» REQUIREMENT: With "TotalBilledUSD" as the search word, show every line of the material that has it.

» EXTRACTED ENTRIES:

- - -

(* ===== verification/Billing.v ===== *)
(** The GPU billing job (user/billing/gpu_billing.go) over the credit and
    deployment-billing stores (builder/store/database): what one cycle does to
    each running deployment, and what it charges. Database calls may fail: the
    world carries the schedule of failures. *)
From stdpp Require Import sorting.
From S2P Require Import Prelude GoLib GoFloat EnergyCore.
Open Scope Z_scope.

Record UserCredit := mk_credit {
  cr_UserID : Z; cr_Username : bytes; AmountUSD : float64; Note : bytes; GrantedBy : bytes; cr_CreatedAt : Z;
}.

Record DeploymentBilling := mk_billing {
  ID : Z; UserID : Z; Username : bytes; DeployName : bytes; SkuName : bytes; PricePerHour : float64;
  Status : bytes; StoppedAt : option Z; LastBilledAt : Z; TotalBilledUSD : float64;
}.

(** [usage] is the table model_usage_logs: user and cost. *)
Record world := mk_world {
  faults : list (option bytes);
  credits : list UserCredit;
  usage : list (Z * float64);
  billings : list DeploymentBilling;
}.

#[export] Program Instance world_faulty : Faulty world bytes := {|
  get_faults := faults;
  set_faults fs w := mk_world fs (credits w) (usage w) (billings w) |}.
Next Obligation. by intros []. Qed.

Section billing.
(** SUM of a double column. *)
Variable sum_real : list float64 → float64.

(** *** user_credit.go; the caller always sets CreatedAt *)

Definition Create (c : UserCredit) : io world bytes unit :=
  io_wrap (λ e, bs "create user credit: " ++ e) next_fault;;
  io_modify (λ w, mk_world (faults w) (credits w ++ [c]) (usage w) (billings w)).

Definition coalesce_sum (l : list float64) : float64 := match l with [] => fzero | _ => sum_real l end.

Definition TotalGranted (userID : Z) : io world bytes float64 :=
  io_wrap (λ e, bs "total granted: " ++ e) next_fault;;
  io_gets (λ w, coalesce_sum (AmountUSD <$> filter (λ c, cr_UserID c = userID) (credits w))).

Definition TotalSpent (userID : Z) : io world bytes float64 :=
  io_wrap (λ e, bs "total spent: " ++ e) next_fault;;
  io_gets (λ w, coalesce_sum (snd <$> filter (λ u : Z * float64, u.1 = userID) (usage w))).

Definition Balance (userID : Z) : io world bytes float64 :=
  granted ← TotalGranted userID;
  spent ← TotalSpent userID;
  mret (fsub granted spent).

(** ORDER BY created_at DESC; equal times keep their order. *)
Definition newer_credit : relation UserCredit := λ a b, cr_CreatedAt b ≤ cr_CreatedAt a.
#[export] Instance newer_credit_dec a b : Decision (newer_credit a b).
Proof. unfold newer_credit. apply _. Defined.
Definition ListByUser (userID : Z) : io world bytes (list UserCredit) :=
  io_wrap (λ e, bs "list user credits: " ++ e) next_fault;;
  io_gets (λ w, merge_sort newer_credit (filter (λ c, cr_UserID c = userID) (credits w))).

(** *** deployment_billing.go *)

(** ORDER BY id. *)
Fixpoint insert_by_id (d : DeploymentBilling) (l : list DeploymentBilling) : list DeploymentBilling :=
  match l with
  | [] => [d]
  | x :: l' => if decide (ID d ≤ ID x) then d :: l else x :: insert_by_id d l'
  end.
Definition order_by_id : list DeploymentBilling → list DeploymentBilling := foldr insert_by_id [].

Definition ListRunning : io world bytes (list DeploymentBilling) :=
  io_wrap (λ e, bs "list running deployments: " ++ e) next_fault;;
  io_gets (λ w, order_by_id (filter (λ d, Status d = bs "running") (billings w))).

(** UPDATE ... WHERE id = ?. *)
Definition update_where (id : Z) (f : DeploymentBilling → DeploymentBilling) (w : world) : world :=
  mk_world (faults w) (credits w) (usage w) ((λ d, if decide (ID d = id) then f d else d) <$> billings w).

Definition stop_row (now : Z) (d : DeploymentBilling) : DeploymentBilling :=
  mk_billing (ID d) (UserID d) (Username d) (DeployName d) (SkuName d) (PricePerHour d)
    (bs "stopped") (Some now) (LastBilledAt d) (TotalBilledUSD d).

Definition Stop (id now : Z) : io world bytes unit :=
  io_wrap (λ e, bs "stop deployment billing: " ++ e) next_fault;;
  io_modify (update_where id (stop_row now)).

Definition bill_row (amount : float64) (at_ : Z) (d : DeploymentBilling) : DeploymentBilling :=
  mk_billing (ID d) (UserID d) (Username d) (DeployName d) (SkuName d) (PricePerHour d)
    (Status d) (StoppedAt d) at_ (fadd (TotalBilledUSD d) amount).

Definition UpdateBilling (id : Z) (billedAmount : float64) (lastBilledAt : Z) : io world bytes unit :=
  io_wrap (λ e, bs "update deployment billing: " ++ e) next_fault;;
  io_modify (update_where id (bill_row billedAmount lastBilledAt)).

Definition FindByID (id : Z) : io world bytes DeploymentBilling :=
  io_wrap (λ e, bs "find deployment billing by id: " ++ e) next_fault;;
  r ← io_gets (λ w, list_find (λ d, ID d = id) (billings w));
  match r with Some (_, d) => mret d | None => io_fail (bs "find deployment billing by id: sql: no rows in result set") end.

Definition Delete (id : Z) : io world bytes unit :=
  io_wrap (λ e, bs "delete deployment billing: " ++ e) next_fault;;
  io_modify (λ w, mk_world (faults w) (credits w) (usage w) (filter (λ d, ID d ≠ id) (billings w))).

(** *** gpu_billing.go *)

(** [elapsed.Hours()] *)
Definition Hours (d : Z) : float64 :=
  fadd (float_of_Z (d ÷ Hour)) (fdiv (float_of_Z (d `rem` Hour)) (float_of_Z Hour)).
(** The buffer read from the oldest sample on. *)
Definition in_order (c : CVTracker) : list float64 :=
  drop (Z.to_nat (next c)) (buf c) ++ take (Z.to_nat (next c)) (buf c).

Definition tracker_ok (c : CVTracker) : Prop :=
  0 < size c ∧ len (buf c) ≤ size c ∧ 0 ≤ next c < size c ∧ (len (buf c) < size c → next c = 0).

Lemma NewCVTracker_ok n : tracker_ok (NewCVTracker n) ∧ size (NewCVTracker n) = if decide (n ≤ 0) then 100 else n.
Proof. unfold tracker_ok, NewCVTracker, len. simpl. case_decide; split_and!; simpl; lia. Qed.

Lemma length_in_order c : length (in_order c) = length (buf c).
Proof. unfold in_order. rewrite length_app, length_drop, length_take. lia. Qed.

Lemma list_lookup_middle_split {A} (l : list A) i x : l !! i = Some x →
  ∃ l1 l2, l = l1 ++ x :: l2 ∧ length l1 = i.
Proof.
  intros Hx. exists (take i l), (drop (S i) l). split; [by rewrite take_drop_middle|].
  rewrite length_take. apply lookup_lt_Some in Hx. lia.
Qed.

(** Overwriting the oldest sample of a full buffer and stepping past it. *)
Lemma rotate_middle l1 x l2 v f : let b := l1 ++ x :: l2 in
  in_order (mk_tracker (Z.of_nat (length b)) (<[length l1 := v]> b) ((Z.of_nat (length l1) + 1) `rem` Z.of_nat (length b)) f)
  = last_n (length b) ((drop (length l1) b ++ take (length l1) b) ++ [v]).
Proof.
  intros b. unfold b, in_order, last_n. simpl. rewrite drop_app_length, take_app_length.
  replace (<[length l1:=v]> (l1 ++ x :: l2)) with (l1 ++ v :: l2).
  2:{ rewrite <-(Nat.add_0_r (length l1)), insert_app_r. done. }
  rewrite !length_app. simpl.
  replace (S (length l2 + length l1 + 1) - (length l1 + S (length l2)))%nat with 1%nat by lia. simpl.
  destruct l2 as [|y l2].
  - replace (Z.of_nat (length l1) + 1) with (Z.of_nat (length l1 + 1)) by lia. simpl length. rewrite Z.rem_same by lia.
    simpl. by rewrite app_nil_r.
  - rewrite Z.rem_small by (simpl; lia).
    replace (Z.to_nat (Z.of_nat (length l1) + 1)) with (length (l1 ++ [v])) by (rewrite length_app; simpl; lia).
    replace (l1 ++ v :: y :: l2) with ((l1 ++ [v]) ++ y :: l2) by by rewrite <-(assoc_L (++)).
    by rewrite drop_app_length, take_app_length, (assoc_L (++)).
Qed.

(** Adding a sample drops the oldest one when the buffer is full. *)
Lemma Add_spec v c : tracker_ok c → ∃ c', Add v c = Some c' ∧ tracker_ok c' ∧ size c' = size c ∧
  in_order c' = last_n (Z.to_nat (size c)) (in_order c ++ [v]).
Proof.
  intros (Hs & Hb & Hn & Hz). unfold Add, len in *. case_decide as Hlt.
  - eexists. split_and!; [done| |done|].
    + unfold tracker_ok, len. simpl. rewrite length_app. simpl. split_and!; lia.
    + rewrite Hz by lia. unfold in_order, last_n. simpl. rewrite Hz by lia. change (Z.to_nat 0) with 0%nat.
      rewrite !drop_0, !take_0, !app_nil_r, length_app. simpl.
      by replace (_ - _)%nat with 0%nat by lia.
  - rewrite decide_True by lia. eexists. split_and!; [done| |done|].
    + unfold tracker_ok, len. simpl. rewrite length_insert. pose proof (Z.rem_bound_pos (next c + 1) (size c)). split_and!; lia.
    + destruct c as [n b k f]. simpl in *. assert (n = Z.of_nat (length b)) as -> by lia. rewrite Nat2Z.id in *.
      assert (∃ i, k = Z.of_nat i) as [i ->] by (exists (Z.to_nat k); lia). rewrite Nat2Z.id in *.
      assert (i < length b)%nat as Hi by lia. clear Hlt Hb Hz Hn.
      destruct (lookup_lt_is_Some_2 b i Hi) as [x Hx].
      destruct (list_lookup_middle_split b i x Hx) as (l1 & l2 & -> & <-).
      rewrite rotate_middle. unfold in_order. simpl. by rewrite Nat2Z.id.
Qed.
(* ===== verification/GwModerationSpec.v ===== *)
(** What a verdict of the gateway's prompt moderation rests on: which texts
    the service has seen, what the cache can stand for, and how both can be
    got around. *)
From S2P Require Import Prelude GoLib GoFloat GoJson GoHash Sensitive GwModeration.
Open Scope Z_scope.

(** ** Chunks *)

Definition part_of (chunk text : bytes) : Prop := ∃ a b, text = a ++ chunk ++ b.
Definition chunk_ok (chunk : bytes) : Prop := chunk ≠ [] ∧ len chunk ≤ slidingWindowSize.

Lemma part_of_refl t : part_of t t.
Proof. exists [], []. by rewrite app_nil_r. Qed.
Lemma part_of_app_l c t u : part_of c t → part_of c (t ++ u).
Proof. intros (a & b & ->). exists a, (b ++ u). by rewrite <-!(assoc_L (++)). Qed.
Lemma part_of_app_r c t : part_of c (t ++ c).
Proof. exists t, []. by rewrite app_nil_r. Qed.

Lemma windows_spec n : ∀ s, (length s ≤ n)%nat → concat (windows n s) = s ∧ Forall chunk_ok (windows n s).
Proof.
  induction n as [|n IH]; intros s Hs; [by destruct s; [|simpl in Hs; lia]|].
  destruct s as [|c s]; [done|]. cbn [windows concat].
  destruct (IH (drop (Z.to_nat slidingWindowSize) (c :: s))) as [Hc Hf].
  { rewrite length_drop. unfold slidingWindowSize. simpl in *. lia. }
  split; [by rewrite Hc, take_drop|]. constructor; [|done]. split; [done|].
  unfold len, slidingWindowSize in *. rewrite length_take. lia.
Qed.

- - -

» WRITTEN SOLUTION:
  Status : bytes; StoppedAt : option Z; LastBilledAt : Z; TotalBilledUSD : float64;
    (bs "stopped") (Some now) (LastBilledAt d) (TotalBilledUSD d).
    (Status d) (StoppedAt d) at_ (fadd (TotalBilledUSD d) amount).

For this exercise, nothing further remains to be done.